Siamo tutti un po’ malati. E la malattia ha un nome: infodemia. È un neologismo coniato nel 2003 dal giornalista David J. Rothkopf in un articolo del Washington Post – “When the buzz Bites Back” – nel quale si parlava dell’epidemia di Sars: “Pochi fatti, paura, speculazioni e chiacchiere, amplificate e continuamente rilanciate dalle tecnologie di informazione moderne che infettano le economie nazionali e internazionali, la politica e anche la sicurezza.” Il 2020 è stato l’anno dell’affermazione di questo termine, adesso è qui e non se ne andrà facilmente. Dal sito dell’Accademia della Crusca possiamo andare a leggerne le sfumature semantiche. È un acronimo (ovvero un nome formato dalle iniziali di altre parole) che si compone così: Infodemic= info(rmation) + (epi)demic. La quantità di informazioni contraddittorie che ci raggiunge ogni giorno è difficile se non impossibile da tollerare e smaltire per un cervello umano, si rischia il coma. Le nostre reazioni a questa overdose sono spesso irrazionali ed emotive: ci sentiamo sollecitati e costretti a dire la nostra, a schierarci in tempo reale, spesso solo per un click o un mi piace in più. Come sopravvivere?
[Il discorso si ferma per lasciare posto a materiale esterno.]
(** ** C6: the CutPoint and the fan-out boundaries *)

(** C6, as stated, fails on the suite: the plan of the query ORDER BY in
    sub1 has three fan-out boundaries, each below a Join that runs on the
    coordinator, two of them below both Joins. *)
Lemma three_fan_outs_below_joins :
  Reference.fan_outs (Reference.explain false Reference.OrderBySub1) = 3%nat
  ∧ Reference.count_outside "Join"
      (Reference.explain false Reference.OrderBySub1) = 2%nat
  ∧ Reference.above_fan_outs (Reference.explain false Reference.OrderBySub1)
    = [["Expression"; "Sorting"; "Expression"; "Expression"; "Join";
        "Expression"; "Expression"; "Join"];
       ["Expression"; "Sorting"; "Expression"; "Expression"; "Join";
        "Expression"; "Expression"; "Join"];
       ["Expression"; "Sorting"; "Expression"; "Expression"; "Join"]].
Proof. by repeat split. Qed.

(** C6, amended: the plans of the suite have no single CutPoint.  Under
    both settings a plan has one fan-out boundary exactly when no Join runs
    on the coordinator; the boundary then is the root of the plan or stands
    below Expression, Sorting and MergingAggregated steps only.  The plans
    of the queries with ORDER BY in a subquery and of the query run with
    IN-subqueries denied have two or three boundaries, each below a Join of
    the coordinator. *)
Theorem fan_out_boundaries setting q :
  Reference.fan_outs (Reference.explain setting q)
  = match q with
    | Reference.OrderBySub1 => 3%nat
    | Reference.OrderBySub3 | Reference.InDenied => 2%nat
    | _ => 1%nat
    end
  ∧ length (Reference.above_fan_outs (Reference.explain setting q))
    = Reference.fan_outs (Reference.explain setting q)
  ∧ (Reference.fan_outs (Reference.explain setting q) = 1%nat
     ↔ Reference.count_outside "Join" (Reference.explain setting q) = 0%nat)
  ∧ (Reference.fan_outs (Reference.explain setting q) = 1%nat →
     Forall (Forall (λ step,
                step ∈ ["Expression"; "Sorting"; "MergingAggregated"]))
       (Reference.above_fan_outs (Reference.explain setting q)))
  ∧ ((1 < Reference.fan_outs (Reference.explain setting q))%nat →
     Forall (λ up, "Join" ∈ up)
       (Reference.above_fan_outs (Reference.explain setting q))).
Proof.
  destruct setting, q; (split; [reflexivity|]); (split; [reflexivity|]);
    (split; [by vm_compute|]);
    (split; intros Hn; vm_compute in Hn; try lia; try discriminate;
     by apply (bool_decide_unpack _)).
Qed.

(** ** C7: SetBuild over a distributable inner plan *)

(** C7: for a SetBuild whose inner plan contains a distributable scan,
    [decide_set_policy] never returns [Once]: it returns [PerReplica]
    whenever the configuration allows a policy at all.  In the replica
    subplan the node is tagged [PerReplica] and its inner plan is left
    without partition slots, so that every replica evaluates it over the
    whole tables, as a single node does. *)
Theorem distributable_inner_per_replica cfg inner pol h c :
  contains_distributable inner = true →
  decide_set_policy (SetBuild inner pol h c) cfg ≠ Some Once
  ∧ (allow_in_with_subquery cfg = true →
     decide_set_policy (SetBuild inner pol h c) cfg = Some PerReplica)
  ∧ assign_slots (SetBuild inner pol h c)
    = SetBuild inner PerReplica h (assign_slots c)
  ∧ (source_plan inner = true →
     ∀ tbl parts i sets,
       eval (replica_site tbl parts i) sets inner
       = eval (single_site tbl) sets inner).
Proof.
  intros Hd. unfold decide_set_policy, resolved_policy. simpl.
  unfold resolved_policy. rewrite Hd. repeat split.
  - by destruct (allow_in_with_subquery cfg).
  - by intros ->.
  - intros Hs tbl parts i sets. by apply eval_source_tables.
Qed.

(** C7 at an IN subquery over a distributable table, with IN-subqueries
    allowed and denied. *)
Lemma distributable_inner_per_replica_root :
  contains_distributable (Scan "T2" true false) = true
  ∧ decide_set_policy root_set_build two_replicas = Some PerReplica
  ∧ decide_set_policy root_set_build in_denied ≠ Some Once
  ∧ replica_subplan
      <$> (match split root_set_build two_replicas with
           | inr sp => Some sp
           | inl _ => None
           end)
    = Some (SetBuild (Scan "T2" true false) PerReplica 0%nat
              (Filter (InSet (hd 0) 0%nat) (Scan "T1" true true))).
Proof.
  split; [reflexivity|].
  destruct (distributable_inner_per_replica two_replicas
              (Scan "T2" true false) Once 0%nat
              (Filter (InSet (hd 0) 0%nat) (Scan "T1" true false)) eq_refl)
    as (_ & Hallow & _ & _).
  split; [exact (Hallow eq_refl)|].
  destruct (distributable_inner_per_replica in_denied
              (Scan "T2" true false) Once 0%nat
              (Filter (InSet (hd 0) 0%nat) (Scan "T1" true false)) eq_refl)
    as (Hnever & _).
  split; [exact Hnever|reflexivity].
Defined.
C’è chi ogni tanto sente il bisogno di staccare tutto: tv, mezzi di comunicazione, social media, e si prende delle pause. Ma in queste pause è facile s’insinui il senso di colpa e la sensazione di essere completamente tagliati fuori, matti fuori tempo massimo che si tappano le orecchie per non sentire il fischio del vento e paradossalmente si ritrovano con in testa il rombo dei propri pensieri. Quali potrebbero essere gli antidoti per questo veleno? Difficile ormai dirlo. Forse, il primo passo potrebbe essere quello di educare il pollice a contare fino a cento prima di cliccare MI PIACE. Aspettare prima di condividere un contenuto. Ma non è detto che funzioni.
Ogni tanto mi torna in mente Ulisse. Ulisse l’inquieto, controverso ma astuto eroe omerico. Ulisse, che tappa con la cera le orecchie ai suoi marinai, ma non a sé stesso, e si fa legare all’albero maestro della nave per poter ascoltare l’ammaliante e oscuro canto delle sirene ingannatrici senza farsene rapire, perché non può e non deve interrompere il suo viaggio. Siamo tutti in viaggio verso un’agognata verità che forse non possiamo più trovare da nessuna parte. Invece di legarci all’albero maestro di una nave potremmo provare a legarci i pollici quando abbiamo uno smartphone in mano. Aspettare a condividere, respirare, aspettare. Magari, nel frattempo, la verità avrà fatto in tempo ad allacciarsi almeno una scarpa.